Background: The graph-theoretical analysis of molecular networks has a long tradition in chemoinformatics. As 
demonstrated frequently, a well designed format to encode chemical structures and structure-related information of 
organic compounds is the Molfile format. But when it comes to use modern programming languages for statistical 
data analysis in Bio- and Chemoinformatics, R as one of the most powerful free languages lacks tools to process 
Molfile data collections and import molecular network data into R. 

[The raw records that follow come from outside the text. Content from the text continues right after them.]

(** * Ultimate Tic-Tac-Toe: rules engine, heuristic AI and match coordinator

    A shallow embedding of [utils/gameLogic], [utils/aiLogic] and of the
    state reducer of [components/Game.tsx], with the properties the
    specification states about them.

    Conventions of the embedding.
    - A JavaScript array is a [list]; [arr[i]] is [arr !! i], where [None]
      stands for [undefined].  [null] is the [None] of the element type
      ([CellValue], [Player | null], [number | null]).
    - Code that can throw lives in the [result] monad.  [TypeError] is a
      property read on [undefined]; [OutOfModel] is a write past the end of
      an array, which JavaScript answers by padding the array with holes
      that the declared element types do not describe, or a count that
      would fall below zero where the model holds a natural number.
    - A JavaScript number is an IEEE 754 double: a [float] of the kernel,
      with the kernel's operations, which round to nearest, ties to even,
      as JavaScript does.  The scores [evaluateMove] adds up are integers
      of small magnitude, on which double arithmetic is exact; they are
      kept in [Z] and enter double arithmetic through [of_int] where the
      code adds the noise.  [Math.random()] is an oracle that gives a
      double for each call. *)

From stdpp Require Import base option list numbers sorting.
From Stdlib Require Import Floats Uint63.
Definition replaceImageWithCanvas (s : FeedState) : FeedState :=
  {| nodeAttributes := nodeAttributes s;
     nodeReplacedByCanvas := true;
     consoleErrors := consoleErrors s;
     callbackCalls := callbackCalls s;
     decodeCalls := decodeCalls s |}.

Definition console_error (msg : string) (s : FeedState) : FeedState :=
  {| nodeAttributes := nodeAttributes s;
     nodeReplacedByCanvas := nodeReplacedByCanvas s;
     consoleErrors := consoleErrors s ++ [msg];
     callbackCalls := callbackCalls s;
     decodeCalls := decodeCalls s |}.

Definition decodeToCanvas (s : FeedState) : FeedState :=
  {| nodeAttributes := nodeAttributes s;
     nodeReplacedByCanvas := nodeReplacedByCanvas s;
     consoleErrors := consoleErrors s;
     callbackCalls := callbackCalls s;
     decodeCalls := S (decodeCalls s) |}.

(** [promise.then(onFulfilled).catch(onRejected)]: [onRejected] runs when the
    promise is rejected and when [onFulfilled] throws. *)
Definition then_catch {S} (fulfilled : bool) (onFulfilled onRejected : M S unit)
  : M S unit :=
  fun s =>
    if fulfilled then
      match onFulfilled s with
      | (s', Returned _) => (s', Returned tt)
      | (s', Thrown _) => onRejected s'
      end
    else onRejected s.

(** The effects of one call, those of the callbacks of its promise and of its
    [FileReader] included.  [callback] tells whether the optional callback was
    given. *)
Definition feedNodeWithDataURI (env : FeedEnv) (nodeAttribute : string)
    (c : content) (mimeType : string) (callback : bool) : M FeedState unit :=
  (if webpMachinePresent env && search_ci "image/webp" mimeType then
     when (is_data_uri c)
       (if dataURIConverts env then ret tt else throw DOMError) ;;
     modify decodeToCanvas ;;
     then_catch (decodeSucceeds env)
       (modify (call_callback callback) ;;
        if useCanvasElementsForWebpTranscoding env then
          modify replaceImageWithCanvas
        else
          match canvasDataURL env with
          | Some url => modify (node_setAttribute nodeAttribute url)
          | None => throw DOMError
          end)
       (modify (console_error "There was an error decoding image in WebpMachine") ;;
        modify (call_callback callback))
   else
     modify (call_callback callback) ;;
     modify (node_setAttribute nodeAttribute (readerResult env)))%js.

(** ** Percent-encoding: encodeURIComponent and decodeURIComponent *)

(** uriUnreserved: the letters, the digits and [- _ . ! ~ * ' ( )]. *)
Definition uri_unreserved (c : ascii) : bool :=
  let n := code c in
  ((65 <=? n) && (n <=? 90))%N || ((97 <=? n) && (n <=? 122))%N
  || ((48 <=? n) && (n <=? 57))%N
  || is_char "-" c || is_char "_" c || is_char "." c || is_char "!" c
  || is_char "~" c || is_char "*" c || is_char "'" c || is_char "(" c
  || is_char ")" c.

Definition hex_digit (n : N) : ascii :=
  if (n <? 10)%N then ascii_of_N (48 + n) else ascii_of_N (55 + n).

Definition hex_value (c : ascii) : option N :=
  let n := code c in
  if ((48 <=? n) && (n <=? 57))%N then Some (n - 48)%N
  else if ((65 <=? n) && (n <=? 70))%N then Some (n - 55)%N
  else if ((97 <=? n) && (n <=? 102))%N then Some (n - 87)%N
  else None.

(** The escape of one byte: a percent sign and two upper case hexadecimal
    digits. *)
Definition percent_escape (c : ascii) (rest : string) : string :=
  String "%" (String (hex_digit (code c / 16)) (String (hex_digit (code c mod 16)) rest)).

(** On the bytes of the UTF-8 encoding, [encodeURIComponent] keeps the
    unreserved characters and escapes every other byte. *)
Fixpoint encodeURIComponent (s : string) : string :=
  match s with
  | EmptyString => EmptyString
  | String c r =>
      if uri_unreserved c then String c (encodeURIComponent r)
      else percent_escape c (encodeURIComponent r)
  end.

Results: We design an R object which allows a lossless information mapping of structural information from Molfiles 
into R objects. This provides the basis to use the RMol object as an anchor for connecting Molfile data collections 
with R libraries for analyzing graphs. Associated with the RMol objects, a set of R functions completes the toolset to 
organize, describe and manipulate the converted data sets. Further, we bypass R-typical limits for manipulating large 
data sets by storing R objects in bz-compressed serialized files instead of employing RData files. 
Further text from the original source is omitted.